» GOAL OF THE EXERCISE: Would you please output, word for word, the span of the listing below that opens on the line containing "Definition prec : Z := 53." and closes on the line containing "(** The double"? Include both ends and nothing more.

» ENTRIES SUPPLIED:
(** * MediCart: the pricing chain, the cart and the prescription gate

    A shallow embedding of [src/app.js].  JavaScript numbers are IEEE-754
    binary64 values; they are modelled with the Standard Library's
    [spec_float] at precision 53 and maximal exponent 1024, so that every
    price below is the very double the script computes. *)

From Stdlib Require Import ZArith Bool.
From Stdlib Require Import Floats.SpecFloat.
From stdpp Require Import base list strings gmap.

Local Open Scope Z_scope.

(** ** JavaScript numbers *)

Module JSNumber.

Definition number : Type := spec_float.

Definition prec : Z := 53.
Definition emax : Z := 1024.

Definition NaN : number := S754_nan.
Definition Infinity : number := S754_infinity false.
Definition neg_Infinity : number := S754_infinity true.

(** The double nearest to an integer (exact below 2^53). *)
Definition of_Z (z : Z) : number := binary_normalize prec emax z 0 false.

Definition add : number -> number -> number := SFadd prec emax.
Definition sub : number -> number -> number := SFsub prec emax.
Definition mul : number -> number -> number := SFmul prec emax.
Definition div : number -> number -> number := SFdiv prec emax.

» PROBLEM SOLUTION:
Definition prec : Z := 53.
Definition emax : Z := 1024.

Definition NaN : number := S754_nan.
Definition Infinity : number := S754_infinity false.
Definition neg_Infinity : number := S754_infinity true.

(** The double nearest to an integer (exact below 2^53). *)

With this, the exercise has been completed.